The working class is partly defined by its diversity compared to middle and upper-class groups. The working class cannot be characterised by a particular skin colour or ethnicity nor through stereotypes and cliches. Working-class people in Britain are of many ethnicities and nationalities, languages, cultures and faiths. Working-class people of all ages live across the UK and Northern Ireland. Their material conditions vary from those struggling to make ends meet to those living somewhat comfortably and the working class covers a variety of occupations, income level, education, housing tenure and political beliefs.

We found that only 1 in 3 people say they know precisely what ‘working class’ means. Class is not widely nor intuitively understood as a political concept, nor is it readily talked about in relation to inequality or social justice.

‘Working class’ can be a potentially divisive term. A consequence of working-class identity being firmly and at times exclusively associated with work is that many participants distinguished between the ‘working class’ and the ‘lower class’ – those in receipt of benefits or thought to choose not to work.

7 in 10 working-class people believe that the system is rigged against them and that wealthy people are wealthy because they are given more opportunities and not because they work harder or are more talented.

Some participants felt confined to their ‘place’ in the class system, partly defined by one’s gender, race and nationality. Yet, most participants also strongly believed in meritocracy, that society is structured like a ladder that one can climb to a better social and economic position – seemingly defined by higher earnings, material possessions, and crucially, security.

Working-class life today is defined by precarity, prejudice, and a lack of place and power.

  • Precarity is at the core of working-class life: The lack of a solid sense of security and safety, both economically and physically. 
  • Prejudice: navigating social stigma. Although many forms of prejudice are experienced by people of all classes, racism, xenophobia and sexism are most keenly felt by working-class people, who have less social power and fewer means to avoid or respond to it.
  • Lack of Place: neglected and fractured communities. Being working class is related to a loss of place; it is seeing a breakdown of communities from gentrification to the closing down of youth and community centres.
  • Lack of Power and voice: Most crucially and often forgotten; to be working class is about where one stands in relation to power. 

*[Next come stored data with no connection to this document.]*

(** A map with more than one key. *)
Lemma map_size_gt1 `{Countable K} {V} (m : gmap K V) :
  1 < size m ↔ ∃ a b, a ≠ b ∧ is_Some (m !! a) ∧ is_Some (m !! b).
Proof.
  split.
  - intros Hs. destruct (map_to_list m) as [|[a x] [|[b y] l]] eqn:Hl;
      [rewrite <- length_map_to_list, Hl in Hs; simpl in Hs; lia..|].
    pose proof (NoDup_fst_map_to_list m) as Hnd. rewrite Hl in Hnd. simpl in Hnd.
    exists a, b. split; [apply NoDup_cons in Hnd as [Hnd _]; set_solver|].
    split; [exists x|exists y]; apply elem_of_map_to_list; rewrite Hl; set_solver.
  - intros (a & b & Hab & [x Hx] & [y Hy]).
    rewrite <- (insert_delete_id m a x Hx), map_size_insert_None by apply lookup_delete_eq.
    assert (size (delete a m) ≠ 0); [|lia]. intros H0%map_size_empty_inv.
    assert (delete a m !! b = Some y) as H1 by by rewrite lookup_delete_ne.
    by rewrite H0 in H1.
Qed.

(** Updating the listed indices of a slice with an idempotent function. *)
Lemma foldl_alter_lookup {A} (f : A → A) (ls : list A) (indices : list nat) i :
  (∀ x, f (f x) = f x) →
  foldl (λ ls index, alter f index ls) ls indices !! i
  = (if decide (i ∈ indices) then f else id) <$> ls !! i.
Proof.
  intros Hf. revert ls. induction indices as [|j indices IH]; intros ls; cbn [foldl].
  { rewrite decide_False by apply not_elem_of_nil. by rewrite option_fmap_id. }
  rewrite IH. destruct (decide (j = i)) as [->|Hj].
  - rewrite list_lookup_alter_eq, (decide_True (P := i ∈ i :: indices)) by left.
    destruct (ls !! i) as [x|]; simpl; [|done]. case_decide; simpl; by rewrite ?Hf.
  - rewrite list_lookup_alter_ne by done. destruct (ls !! i) as [x|]; [|done]. simpl.
    do 2 case_decide; set_solver.
Qed.
(* ===== verification/Errors.v ===== *)
(** * Error values

    The typed errors of the code base and the Go [error] interface they
    implement.
    - [internal/k8s/reconciler/errors/zz_generated_errors.go]:
      [CertificateResolutionError], [BindError];
    - [internal/k8s/service/resolver.go]: [ResolutionError];
    - [internal/k8s/gatewayclient/errors.go]: [K8sError];
    - [internal/store/store.go]: [ErrNotFound].

    Functions returning [(T, error)] are modelled by [result T]. *)

From S2P Require Import Prelude.

Set Warnings "-register-all".

(** ** Generated error types *)

Inductive CertificateResolutionErrorType : Type :=
  | CertificateResolutionErrorTypeNotFound
  | CertificateResolutionErrorTypeNotPermitted
  | CertificateResolutionErrorTypeUnsupported.

#[export] Instance CertificateResolutionErrorType_eq_dec :
  EqDecision CertificateResolutionErrorType.
Proof. solve_decision. Defined.

Record CertificateResolutionError : Type := {
  cre_inner : string;
  cre_errorType : CertificateResolutionErrorType
}.

Definition NewCertificateResolutionErrorNotFound (inner : string) :=
  {| cre_inner := inner; cre_errorType := CertificateResolutionErrorTypeNotFound |}.
Definition NewCertificateResolutionErrorNotPermitted (inner : string) :=
  {| cre_inner := inner; cre_errorType := CertificateResolutionErrorTypeNotPermitted |}.
Definition NewCertificateResolutionErrorUnsupported (inner : string) :=
  {| cre_inner := inner; cre_errorType := CertificateResolutionErrorTypeUnsupported |}.

Inductive BindErrorType : Type :=
  | BindErrorTypeRouteKind
  | BindErrorTypeListenerNamespacePolicy
  | BindErrorTypeHostnameMismatch
  | BindErrorTypeRouteInvalid.

#[export] Instance BindErrorType_eq_dec : EqDecision BindErrorType.
Proof. solve_decision. Defined.

Record BindError : Type := { be_inner : string; be_errorType : BindErrorType }.

Definition NewBindErrorRouteKind (inner : string) : BindError :=
  {| be_inner := inner; be_errorType := BindErrorTypeRouteKind |}.
Definition NewBindErrorListenerNamespacePolicy (inner : string) : BindError :=
  {| be_inner := inner; be_errorType := BindErrorTypeListenerNamespacePolicy |}.
Definition NewBindErrorHostnameMismatch (inner : string) : BindError :=
  {| be_inner := inner; be_errorType := BindErrorTypeHostnameMismatch |}.
Definition NewBindErrorRouteInvalid (inner : string) : BindError :=
  {| be_inner := inner; be_errorType := BindErrorTypeRouteInvalid |}.

(** ** Resolution errors *)

Inductive ServiceResolutionErrorType : Type :=
  | K8sServiceResolutionErrorType
  | BackendNotFoundErrorType
  | ConsulServiceResolutionErrorType
  | GenericResolutionErrorType
  | InvalidKindErrorType
  | NoResolutionErrorType
  | RefNotPermittedErrorType.

#[export] Instance ServiceResolutionErrorType_eq_dec :
  EqDecision ServiceResolutionErrorType.
Proof. solve_decision. Defined.

(** The Go string constant behind each error type. *)
Definition ServiceResolutionErrorType_string (t : ServiceResolutionErrorType) : string :=
  match t with
  | K8sServiceResolutionErrorType => ""
  | BackendNotFoundErrorType => "BackendNotFoundError"
  | ConsulServiceResolutionErrorType => "ConsulServiceResolutionError"
  | GenericResolutionErrorType => "GenericResolutionError"
  | InvalidKindErrorType => "InvalidKindError"
  | NoResolutionErrorType => "NoResolutionError"
  | RefNotPermittedErrorType => "RefNotPermittedError"
  end.

Definition ServiceResolutionErrorType_of_string (s : string) :
    option ServiceResolutionErrorType :=
  if decide (s = "") then Some K8sServiceResolutionErrorType
  else if decide (s = "BackendNotFoundError") then Some BackendNotFoundErrorType
  else if decide (s = "ConsulServiceResolutionError") then Some ConsulServiceResolutionErrorType
  else if decide (s = "GenericResolutionError") then Some GenericResolutionErrorType
  else if decide (s = "InvalidKindError") then Some InvalidKindErrorType
  else if decide (s = "NoResolutionError") then Some NoResolutionErrorType
  else if decide (s = "RefNotPermittedError") then Some RefNotPermittedErrorType
  else None.

Lemma ServiceResolutionErrorType_of_to t :
  ServiceResolutionErrorType_of_string (ServiceResolutionErrorType_string t) = Some t.
Proof. by destruct t. Qed.

#[export] Instance ServiceResolutionErrorType_string_inj :
  Inj (=) (=) ServiceResolutionErrorType_string.
Proof.
  intros a b Hab. apply (f_equal ServiceResolutionErrorType_of_string) in Hab.
  rewrite !ServiceResolutionErrorType_of_to in Hab. congruence.
Qed.

#[export] Program Instance ServiceResolutionErrorType_countable :
  Countable ServiceResolutionErrorType :=
  inj_countable ServiceResolutionErrorType_string
    ServiceResolutionErrorType_of_string _.
Next Obligation. apply ServiceResolutionErrorType_of_to. Qed.

Record ResolutionError : Type := {
  re_inner : string;
  re_remote : ServiceResolutionErrorType
}.

Definition NewResolutionError (inner : string) : ResolutionError :=
  {| re_inner := inner; re_remote := GenericResolutionErrorType |}.
Definition NewK8sResolutionError (inner : string) : ResolutionError :=
  {| re_inner := inner; re_remote := K8sServiceResolutionErrorType |}.
Definition NewBackendNotFoundError (inner : string) : ResolutionError :=
  {| re_inner := inner; re_remote := BackendNotFoundErrorType |}.
Definition NewConsulResolutionError (inner : string) : ResolutionError :=
  {| re_inner := inner; re_remote := ConsulServiceResolutionErrorType |}.
Definition NewInvalidKindError (inner : string) : ResolutionError :=
  {| re_inner := inner; re_remote := InvalidKindErrorType |}.
Definition NewRefNotPermittedError (inner : string) : ResolutionError :=
  {| re_inner := inner; re_remote := RefNotPermittedErrorType |}.

(** ** The [error] interface *)

(** [ErrString] is a value of [errors.New] (or [fmt.Errorf] without [%w]),
    [ErrWrap] one of [fmt.Errorf] whose format ends in [%w], [ErrMulti] a
    [multierror.Error]. *)
Inductive error : Type :=
  | ErrString (msg : string)
  | ErrWrap (prefix : string) (inner : error)
  | ErrCertificateResolution (e : CertificateResolutionError)
  | ErrBind (e : BindError)
  | ErrResolution (e : ResolutionError)
  | ErrK8s (inner : error)
  | ErrNotFound
  | ErrMulti (errs : list error).

(** The text a [multierror.Error] prints for the texts of its members (the
    library's formatter). *)
Class MultierrorFormat : Type := { multierror_format : list string → string }.

(** The method [Error() string]. *)
Fixpoint Error `{MultierrorFormat} (e : error) : string :=
  match e with
  | ErrString msg => msg
  | ErrWrap prefix inner => prefix +:+ Error inner
  | ErrCertificateResolution e => cre_inner e
  | ErrBind e => be_inner e
  | ErrResolution e => re_inner e
  | ErrK8s inner => Error inner
  | ErrNotFound => "not found"
  | ErrMulti errs => multierror_format (Error <$> errs)
  end.

(** [errors.As] for the typed errors: the chain is followed through [%w]
    wrappers; [K8sError] has no [Unwrap] method, so the search stops at it
    unless it is the type sought.  [multierror.Error] unwraps to its
    members in order. *)
Section As.
Context {T : Type} (test : error → option T).

Fixpoint errors_As (e : error) : option T :=
  match test e with
  | Some t => Some t
  | None =>
      match e with
      | ErrWrap _ inner => errors_As inner
      | ErrMulti errs =>
          (fix go (es : list error) : option T :=
             match es with
             | [] => None
             | e :: es => match errors_As e with
                          | Some t => Some t
                          | None => go es
                          end
             end) errs
      | _ => None
      end
  end.
End As.

Definition As_BindError : error → option BindError :=
  errors_As (λ e, match e with ErrBind b => Some b | _ => None end).
Definition As_CertificateResolutionError : error → option CertificateResolutionError :=
  errors_As (λ e, match e with ErrCertificateResolution b => Some b | _ => None end).
Definition As_ResolutionError : error → option ResolutionError :=
  errors_As (λ e, match e with ErrResolution b => Some b | _ => None end).
Definition As_K8sError : error → option error :=
  errors_As (λ e, match e with ErrK8s i => Some i | _ => None end).

(** ** Results *)

Inductive result (A : Type) : Type :=
  | Ok (a : A)
  | Err (e : error).
Arguments Ok {A} a.
Arguments Err {A} e.

#[export] Instance result_ret : MRet result := λ A a, Ok a.
#[export] Instance result_bind : MBind result := λ A B f m,
  match m with Ok a => f a | Err e => Err e end.
#[export] Instance result_fmap : FMap result := λ A B f m,
  match m with Ok a => Ok (f a) | Err e => Err e end.

Definition is_Ok {A} (r : result A) : bool :=
  match r with Ok _ => true | Err _ => false end.

Lemma bind_Ok {A B} (r : result A) (f : A → result B) b :
  r ≫= f = Ok b ↔ ∃ a, r = Ok a ∧ f a = Ok b.
Proof.
  destruct r as [a|e]; simpl; [|split; [done|by intros (? & ? & ?)]].
  split; [eauto|]. by intros (? & [= ->] & ?).
Qed.

(** A loop that converts every element and stops at the first error. *)
Fixpoint mapM_result {A B} (f : A → result B) (xs : list A) : result (list B) :=
  match xs with
  | [] => Ok []
  | x :: xs => y ← f x; ys ← mapM_result f xs; Ok (y :: ys)
  end.

Lemma mapM_result_Ok {A B} (f : A → result B) xs ys :
  mapM_result f xs = Ok ys ↔ Forall2 (λ x y, f x = Ok y) xs ys.
Proof.
  revert ys. induction xs as [|x xs IH]; intros ys; simpl.
  - split; [intros [= <-]; constructor|]. intros Hf. by inversion Hf.
  - unfold mbind, result_bind. destruct (f x) as [y|e] eqn:Hx.
    + destruct (mapM_result f xs) as [zs|e] eqn:Hm.
      * split.
        -- intros [= <-]. constructor; [done|]. by apply IH.
        -- intros Hf. inversion Hf as [|? ? ? ? Hy Hrest]; subst.
           rewrite Hx in Hy. apply IH in Hrest. congruence.
      * split; [done|]. intros Hf. inversion Hf as [|? ? ? ? Hy Hrest]; subst.
        by apply IH in Hrest.
    + split; [done|]. intros Hf. inversion Hf; subst. congruence.
Qed.

Lemma mapM_result_total {A B} (f : A → result B) (g : A → B) xs :
  (∀ x, x ∈ xs → f x = Ok (g x)) → mapM_result f xs = Ok (g <$> xs).
Proof.
  intros Hf. apply mapM_result_Ok. induction xs as [|x xs IH]; [constructor|].
  simpl. constructor; [apply Hf; left|]. apply IH. intros y Hy. apply Hf. by right.
Qed.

Working-class identity is not strong right now. Yet, although a clear working-class political identity might not be apparent, our research has uncovered its possible foundations. A shared working-class identity emerges from the shared values, challenges and experiences identified in this report. Above all, the diverse working class share desires including safety and security, decent livelihoods, jobs, housing, education and health and social care. 

Our report represents the starting point with which we can strengthen communities to have power over their own lives. By encouraging unity, mutual respect and compassion we can rebalance the economic system away from the wealthy and powerful few, to include every single person no matter their race, origin and gender.